§ **TASK DESCRIPTION**: Copy out all the lines in the records that include the word "induction".

§ **DATA FOR THIS EXERCISE**:
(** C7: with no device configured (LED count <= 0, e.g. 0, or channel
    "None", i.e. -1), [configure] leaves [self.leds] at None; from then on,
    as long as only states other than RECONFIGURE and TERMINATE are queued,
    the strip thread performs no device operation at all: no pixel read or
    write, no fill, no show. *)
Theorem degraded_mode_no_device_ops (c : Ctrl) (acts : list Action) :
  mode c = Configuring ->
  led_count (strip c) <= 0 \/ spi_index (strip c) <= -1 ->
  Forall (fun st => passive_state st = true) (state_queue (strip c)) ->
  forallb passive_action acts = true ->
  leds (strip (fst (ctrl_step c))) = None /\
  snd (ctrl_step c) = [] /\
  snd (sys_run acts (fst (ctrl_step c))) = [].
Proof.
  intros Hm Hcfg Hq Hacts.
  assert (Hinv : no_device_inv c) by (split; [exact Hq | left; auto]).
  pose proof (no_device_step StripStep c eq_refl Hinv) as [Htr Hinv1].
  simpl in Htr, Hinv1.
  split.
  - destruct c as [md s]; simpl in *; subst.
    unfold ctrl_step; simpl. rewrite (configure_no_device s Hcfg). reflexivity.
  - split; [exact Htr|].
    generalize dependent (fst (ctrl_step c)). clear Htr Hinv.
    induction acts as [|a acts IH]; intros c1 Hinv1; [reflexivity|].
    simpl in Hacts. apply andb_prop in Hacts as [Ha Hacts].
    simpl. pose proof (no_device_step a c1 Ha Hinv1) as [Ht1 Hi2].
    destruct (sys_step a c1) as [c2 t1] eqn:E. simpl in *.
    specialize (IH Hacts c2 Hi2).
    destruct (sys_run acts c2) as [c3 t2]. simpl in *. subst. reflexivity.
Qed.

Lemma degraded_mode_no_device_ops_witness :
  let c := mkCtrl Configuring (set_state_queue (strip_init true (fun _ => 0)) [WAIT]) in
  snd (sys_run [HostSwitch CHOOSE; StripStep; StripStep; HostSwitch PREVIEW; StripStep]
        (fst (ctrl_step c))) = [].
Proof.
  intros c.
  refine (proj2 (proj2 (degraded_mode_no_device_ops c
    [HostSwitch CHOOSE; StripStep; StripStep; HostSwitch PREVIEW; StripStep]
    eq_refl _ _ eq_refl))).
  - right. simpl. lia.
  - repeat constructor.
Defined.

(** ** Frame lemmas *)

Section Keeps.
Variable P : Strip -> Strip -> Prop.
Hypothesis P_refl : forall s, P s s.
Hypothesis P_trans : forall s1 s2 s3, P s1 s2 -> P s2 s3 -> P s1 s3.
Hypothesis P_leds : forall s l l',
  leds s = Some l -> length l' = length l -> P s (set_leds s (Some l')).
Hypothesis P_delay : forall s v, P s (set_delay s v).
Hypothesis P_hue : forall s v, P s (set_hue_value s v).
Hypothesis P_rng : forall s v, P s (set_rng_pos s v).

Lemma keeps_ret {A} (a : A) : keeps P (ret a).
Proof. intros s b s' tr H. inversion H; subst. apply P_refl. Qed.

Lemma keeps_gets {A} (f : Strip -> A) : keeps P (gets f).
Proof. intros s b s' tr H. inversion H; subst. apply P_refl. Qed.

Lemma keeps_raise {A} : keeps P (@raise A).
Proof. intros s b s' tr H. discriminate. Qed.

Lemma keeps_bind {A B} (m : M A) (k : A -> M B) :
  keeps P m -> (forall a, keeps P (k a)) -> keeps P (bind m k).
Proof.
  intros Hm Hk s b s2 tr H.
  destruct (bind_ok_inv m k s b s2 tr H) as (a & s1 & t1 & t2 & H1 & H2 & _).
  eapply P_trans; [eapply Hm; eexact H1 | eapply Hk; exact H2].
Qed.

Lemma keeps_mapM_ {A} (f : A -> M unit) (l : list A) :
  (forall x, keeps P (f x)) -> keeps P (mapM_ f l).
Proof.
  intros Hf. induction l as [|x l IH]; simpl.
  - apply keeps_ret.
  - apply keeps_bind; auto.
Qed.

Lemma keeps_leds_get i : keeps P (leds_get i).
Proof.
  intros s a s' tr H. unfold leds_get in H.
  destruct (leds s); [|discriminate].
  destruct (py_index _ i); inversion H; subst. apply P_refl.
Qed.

§ **SOLVED EXERCISE**:
    induction acts as [|a acts IH]; intros c1 Hinv1; [reflexivity|].
  intros Hf. induction l as [|x l IH]; simpl.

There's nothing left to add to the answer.